Nous devons considérer toute cette histoire comme une affaire d’honneur. Nous
devons également tenir compte du fait que tu as obéi à nos paroles en laissant
la vie à Chimali ; nous tiendrons nous aussi notre parole, tu seras
exempté de tout châtiment.
    — Merci, Seigneur, lui dis-je avec une sincère reconnaissance.
    — Cependant, comme nous t’avons menacé publiquement et que toute
la population est maintenant au courant, il faut que quelqu’un paye pour la
perte de notre peintre. » Je retins mon souffle, pensant qu’il ne pouvait
que désigner Zyanya. Mais il ajouta d’une voix indifférente : « Nous
y réfléchirons. La faute en sera rejetée sur un quelconque individu, mais tout
le monde verra que nos menaces ne sont jamais vaines. »

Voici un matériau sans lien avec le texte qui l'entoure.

Lemma mem_free_ok s l1 n l2 : heap_is s (l1 ++ (n, true) :: l2) ->
  wp (mem_free (ram s + extent l1 + SIZEOF_STRUCT_MEM)) s (fun _ s' => ram s' = ram s /\
    heap_is s' (coalesce (l1 ++ (n, false) :: l2))).
Proof.
  intros Hh. destruct (heap_split _ _ _ _ _ Hh) as [Hm1 Hm2]. destruct Hh as [Ht _].
  destruct (tiles_index _ _ _ _ Ht) as (Hu & Hle & Hn & _ & Ho4 & He2). cbn [fst] in *. unfold is_u16 in Hu.
  pose proof (tl_ram _ _ Ht) as [Hr0 Hr4]. pose proof (tl_end _ _ Ht) as He. unfold MEM_ALIGNMENT in Hr4. unfold mem_free.
  assert (Hal : Z.land (ram s + extent l1 + SIZEOF_STRUCT_MEM) (MEM_ALIGNMENT - 1) = 0).
  { change (MEM_ALIGNMENT - 1) with (Z.ones 2). rewrite Z.land_ones by lia. unfold SIZEOF_STRUCT_MEM. change (2 ^ 2) with 4. zlia. }
  rewrite (proj2 (Z.eqb_neq _ _)) by (unfold SIZEOF_STRUCT_MEM; lia).
  apply wp_bind, wp_assert; [by rewrite Hal|]. apply wp_bind, wp_get.
  replace (ram s + extent l1 + SIZEOF_STRUCT_MEM - SIZEOF_STRUCT_MEM) with (ram s + extent l1) by lia.
  apply wp_bind, wp_assert.
  { unfold SIZEOF_STRUCT_MEM, MIN_SIZE_ALIGNED in *. rewrite !(proj2 (Z.ltb_ge _ _)) by lia. done. }
  destruct (mark_ok _ _ _ _ false _ Ht) as (h & Hh & Hus & Hnx & Hmark). apply wp_bind. eapply wp_mem_at; [exact Hh|].
  apply wp_bind, wp_assert; [by rewrite Hus|]. apply wp_bind. eapply wp_mono; [by apply (link_valid_ok s l1 n true l2)|].
  intros r s' [-> ->]. apply wp_bind, wp_assert; [done|]. apply wp_bind. eapply wp_upd_mem; [exact Hh|]. set (s1 := set_mems _ s).
  apply wp_bind. eapply (wp_mono _ _ (fun _ s' => tiles s' (l1 ++ (n, false) :: l2) /\ ram s' = ram s)).
  { pose proof (tl_ok _ _ Ht) as Hok. rewrite fmap_app, Forall_app in Hok. destruct Hok as [Ho1 [_ Ho2]%Forall_cons].
    unfold SIZEOF_STRUCT_MEM, MIN_SIZE_ALIGNED in Hn. pose proof (first_free_mark 0 l1 n l2 Ho1 Ho2 ltac:(lia)) as Hff.
    pose proof (tl_lfree _ _ Ht) as Hlf. rewrite Z.add_0_l in Hff. change (lfree s1) with (lfree s).
    destruct (Z.ltb_spec (ram s + extent l1) (lfree s)) as [Hlt|Hge].
    - apply wp_modify. split; [|done]. apply Hmark; try done. cbn. rewrite Hff, (proj2 (Z.ltb_lt _ _)) by lia. done.
    - apply wp_ret. split; [|done]. apply Hmark; try done. cbn. rewrite Hff, (proj2 (Z.ltb_ge _ _)) by lia. done. }
  intros _ s2 [Ht2 Hr2]. rewrite <- Hr2. eapply wp_mono; [by apply (plug_holes_ok s2 l1 n l2)|].
  intros _ s3 [Hr3 Ht3]. split; [congruence|]. by apply plugged_ok.
Qed.

(** ** mem_malloc *)

Lemma place_late size off l : Forall block_ok l.*1 -> MEM_SIZE_ALIGNED - size <= off -> off + extent l = MEM_SIZE_ALIGNED ->
  place size off l = None.
Proof.
  revert off. induction l as [|[n u] l IH]; intros off; [done|]. intros [[Hn _] Hok]%Forall_cons Hle He. cbn [place extent] in *.
  pose proof (extent_ok _ Hok). unfold SIZEOF_STRUCT_MEM, MIN_SIZE_ALIGNED in *. cbn in Hn.
  rewrite (proj2 (Z.leb_gt _ _)) by lia. rewrite andb_false_r, IH by (done || lia). done.
Qed.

    Je poussai un soupir intérieur. Au risque de paraître sans cœur, je
dois dire que je n’éprouvais guère de remords ou de tristesse vis-à-vis de
cette victime inconnue, un esclave gênant, sans doute, qui allait périr par le
caprice de ce tyran.
    « Ton vieil ennemi sera chassé du palais aussitôt que les médecins
auront fini de panser ses blessures. A partir de ce moment, Chimali devra
essayer de survivre comme un vulgaire mendiant. Tu as eu ta vengeance, Mixtli.
Tout le monde préférerait la mort à ce que tu as fait de lui. Et maintenant,
va-t’en loin de notre vue, de peur que nous ne changions d’avis. Va retrouver
ta femme. Elle doit se faire du souci pour toi. »
    Elle s’en faisait, sans aucun doute, autant pour elle que pour moi.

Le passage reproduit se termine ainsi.